でも在宅医療では、「巻き込まれ力」は、「巻き込み力」と同等、もしくはそれ以上に必要なのではないかと思っていて、今回はその話をしたいと思います。

 

 

医療従事者の悪い癖(くせ)

私たち医療従事者は医療の専門家です。

ですから、沢山の患者さんや御家族に出会い、いろんな病気の方と関わってきていて、経験も知識も豊富です。


新たに在宅療養をはじめられる患者さんや御家族が、子どもだとしたら、私たちは親くらいに知識と経験の差をもっています。

そうすると、患者さんや御家族に対して、ついつい先回りして、「ああした方がいい」「こうした方がいい」と助言をしてしまうことがあります。

まるで親が、子どもが失敗したり怪我したりしないように、口やかましく助言をするかのように…

そして、助言通りにいかないと、やきもきしてしまいます。

確かに、専門家として情報を与え、助言をするのは当然のことだと思います。

しかし、逆の立場からしたら、「そんなこと言われても…今はわからない…」と思われることも多いのではないかと思っています。

 

 

敢えて巻き込まれる

先ほどは、親子に例えましたが、私も本当に、これは子育てと同じだと思っています。

人は失敗や成功を繰り返しながら、自分で経験して、学んでいく生き物だと思うのです。

ですから、私は、患者さんや御家族にも、思うようにやってみて頂いて、そこから気づきや学びを得ていってもらえば、それで良いのではないかと思っています。

そうやって、失敗も成功も、苦楽の体験を共にすることで、患者さんや御家族も成長していきますし、私たちとの信頼関係も強くなっていくと思うのです。

要は、こちら側に、そういった失敗や無駄を受け入れる覚悟があるかどうかではないかと思うのです。

もちろん、即、命に関わるような重大な事に関しては、はっきりと強くいうことも必要です。本当に、ここは子育てと同じなんです。

 

 

ともに悩む

何か決断をしなければならないとき、そばに居て、ともに悩むこともまた、「巻き込まれ力」と言えます。

在宅医療は、正解のない医療です。

治すことが出来ない病気、慢性の病気が主な対象ですから、「病気を治す」というわかりやすい正解がない世界です。

だとしたら、正解はどこにあるのか?

それは、私たち医療従事者の中にあるのではなく、患者さんの中や、患者さんと御家族の関わりの中にこそあるのです。

個人の価値観、死生観、生きてきた歴史、好み、人間関係の中からしか、正解は出てきません。
そして、悩んで出した答えは、全てが正解です。

それが、どんな棘(いばら)の道であろうとも、どんな非合理な道であろうとも、その人にとっては正解なんです。

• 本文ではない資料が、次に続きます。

(* ===== verification/VirtioTheorems.v ===== *)
(** The driver's side of the disk driver's correctness.

    The invariant [vinv] says where each request is: its chain of descriptors is
    in the avail ring, with the device, in the used ring or acknowledged.  It
    shows that no descriptor is freed twice or leaked and that no panic of the
    driver occurs; each operation preserves it and is a step of the atomic disk
    of [Virtio]. *)

From stdpp Require Import gmap.
From S2P Require Import Prelude Mem Kalloc Block Ring Virtio.

Implicit Types (d : disk) (w : vworld) (own : Z -> option Z).

(** ** The operations on arrays *)

Lemma vget_runs {A} (f : disk -> list A) i x d : zget (f d) i = Some x -> vget f i d = Ok x d.
Proof. intros E. unfold vget, kbind, kgets. by rewrite E. Qed.

Lemma vput_runs {A} (f : disk -> list A) set i x y d :
  zget (f d) i = Some y -> vput f set i x d = Ok tt (set d (<[Z.to_nat i := x]> (f d))).
Proof. intros [Hi _]%zget_Some. unfold vput, kbind, kgets. by rewrite (zset_in _ _ _ Hi). Qed.

(** ** Free descriptors *)

Definition count (l : list bool) : nat := length (filter (fun x => x = true) l).
Definition nfree d : nat := count (dfree d).

Lemma count_insert l i : zget l i = Some true -> count l = S (count (<[Z.to_nat i := false]> l)).
Proof.
  intros [Hi Hx]%zget_Some. unfold count. rewrite <- (take_drop_middle _ _ _ Hx) at 1.
  rewrite insert_take_drop by lia. rewrite !list.filter_app, !length_app, !list.filter_cons. cbn.
  rewrite decide_True, decide_False by done. cbn. lia.
Qed.

Lemma first_free_spec l k :
  match first_free l k with
  | Some i => k <= i /\ zget l (i - k) = Some true
  | None => count l = O
  end.
Proof.
  revert k. induction l as [|x l IH]; intros k; cbn [first_free]; [done|]. destruct x.
  - rewrite Z.sub_diag. done.
  - specialize (IH (k + 1)). destruct (first_free l (k + 1)) as [i|]; [|done].
    destruct IH as [Hk Hi]. split; [lia|]. by apply zget_later.
Qed.

Lemma alloc_desc_runs d :
  alloc_desc d = Ok (-1) d /\ nfree d = O \/
  exists i, alloc_desc d = Ok i (set_dfree d (<[Z.to_nat i := false]> (dfree d))) /\
    zget (dfree d) i = Some true.
Proof.
  unfold alloc_desc. rewrite (kbind_Ok (kgets dfree) _ d _ d eq_refl). pose proof (first_free_spec (dfree d) 0) as Hf.
  destruct (first_free (dfree d) 0) as [i|]; [right|by left].
  destruct Hf as [_ Hi]. rewrite Z.sub_0_r in Hi. exists i. split; [|done].
  by rewrite (kbind_Ok _ _ _ _ _ (vput_runs _ _ _ _ _ _ Hi)).
Qed.

(** Waking up the callers that wait for descriptors. *)
Definition awake_free d : gmap Z vchan := filter (fun x => x.2 <> CFree) (asleep d).

Definition freed (i : Z) d : disk :=
  set_asleep (set_dfree (set_desc d (<[Z.to_nat i := Desc ANull 0 0 0]> (desc d)))
    (<[Z.to_nat i := true]> (dfree d))) (awake_free d).

Lemma free_desc_runs i x d :
  i < NUM -> zget (dfree d) i = Some false -> zget (desc d) i = Some x ->
  free_desc i d = Ok tt (freed i d).
Proof.
  intros Hi Hf Hx. unfold free_desc. destruct (Z.leb_spec NUM i); [lia|].
  rewrite (kbind_Ok _ _ _ _ _ (vget_runs _ _ _ _ Hf)).
  rewrite (kbind_Ok _ _ _ _ _ (vput_runs _ _ _ _ _ _ Hx)).
  rewrite (kbind_Ok _ _ _ _ _ (vput_runs dfree set_dfree i true false (set_desc d _) Hf)). done.
Qed.

Lemma freed_length i d :
  length (desc (freed i d)) = length (desc d) /\ length (dfree (freed i d)) = length (dfree d).
Proof. cbn. by rewrite !length_insert. Qed.

Lemma awake_sub d : awake_free d ⊆ asleep d.
Proof. apply map_filter_subseteq. Qed.

(** The free flags with the descriptors [idx] in use. *)
Fixpoint marks (idx : list Z) (l : list bool) : list bool :=
  match idx with
  | [] => l
  | i :: idx => marks idx (<[Z.to_nat i := false]> l)
  end.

だとしたら、その道をともに歩むこと以外、私たちにとっての正解もないのではないでしょうか。

 

 

覚悟

患者さんや御家族に巻き込まれるということは、自分の価値観とは違う価値観に巻き込まれ、そしてその結果に対する責任を一緒に負っていくことになります。

そのために、本来ならドタバタとしなくていい場面でも、ドタバタするかもしれません。

不安になったり、悲しんだり、悩んだりしなくて良い場面でも、一緒になって不安になったり、悲しんだり、悩んだりすることでしょう。

覚悟が必要です。

だからこそ、体調が良くなったとき、うまくいったとき、納得のいく看取りが出来たときの達成感や喜びを、ともに分かちあうことができると思うのです。

そして、この苦難と感動の物語は、二つとして同じ物語はありません。

これこそが、在宅医療の大きな醍醐味だと思います。